L’utilisation de machines et engins est indispensable sur les chantiers, mais elle représente également une part importante des accidents graves.

  • Engins de chantier lourds : pelleteuses, grues, chariots élévateurs sont impliqués dans des collisions, écrasements et renversements.
  • Outils électroportatifs : scies, perforateurs et meuleuses exposent à des coupures, brûlures et projections.
  • Maintenance et réglages : la manipulation des machines pour entretien ou ajustement constitue un moment critique, car les protections peuvent être levées ou mal appliquées.

La prévention passe par une formation approfondie, protocoles stricts de sécurité et entretien régulier des machines pour garantir un usage sécurisé.

Travaux de tranchée et fouilles : des risques souvent sous-estimés

Les travaux de fouilles et tranchées présentent des dangers particuliers, souvent moins visibles mais très graves.

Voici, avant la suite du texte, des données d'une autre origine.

(** * Admission control of the books service: token bucket, middleware,
      request metrics and scalability assessment

    Shallow embedding of
    - [middleware/rateLimiter.ts]          (class [TokenBucket]),
    - [middleware/rateLimitMiddleware.ts]  ([createRateLimitMiddleware],
      [createConfiguredRateLimiter]),
    - [controllers/scalabilityController.ts] (class [ScalabilityMonitor]).

    Conventions of the embedding.
    - A JavaScript [number] is an exact rational ([Q]); values are compared
      with [==] ([Qeq]).  [NaN] and the infinities are outside the model,
      so a division agrees with the source only when the divisor is not
      zero.
    - Where the rounding of a double decides what the code answers, the
      arithmetic is that of [Double]: every result is rounded to the
      nearest binary64 value.  [TokenBucketDouble] is [consume] in that
      arithmetic; [TokenBucket] is the same code over the exact rationals.
    - [Date.now()] is an integer number of milliseconds ([Z]) and is passed
      to every operation that reads the clock.
    - A [Map<string, _>] is a [gmap string _]; the object stored under a key
      is written back by [consume], so aliasing inside one call is not
      observable and the store holds values.
    - [async] functions that never suspend on anything but their own result
      are functions from the state before to the result and the state after. *)

From Stdlib Require Import ZArith QArith Qround Qminmax Lqa Lia Ascii String.
From Stdlib Require Import Sorted.
From Stdlib Require Qcanon Floats Uint63.
From stdpp Require Import base option list strings gmap.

  • Effondrement de terrain : l’instabilité du sol est responsable de nombreux accidents avec risque d’ensevelissement.
  • Présence de réseaux enterrés : électricité, gaz ou canalisations non détectées peuvent provoquer des électrocutions ou explosions.
  • Espaces confinés : certains chantiers exigent de travailler dans des espaces restreints où la circulation d’air est limitée, ce qui augmente les risques d’asphyxie ou d’intoxication.

Pour sécuriser ces interventions, il est essentiel de réaliser des études préalables du sol, d’utiliser des blindages de tranchée et de former les équipes aux risques spécifiques.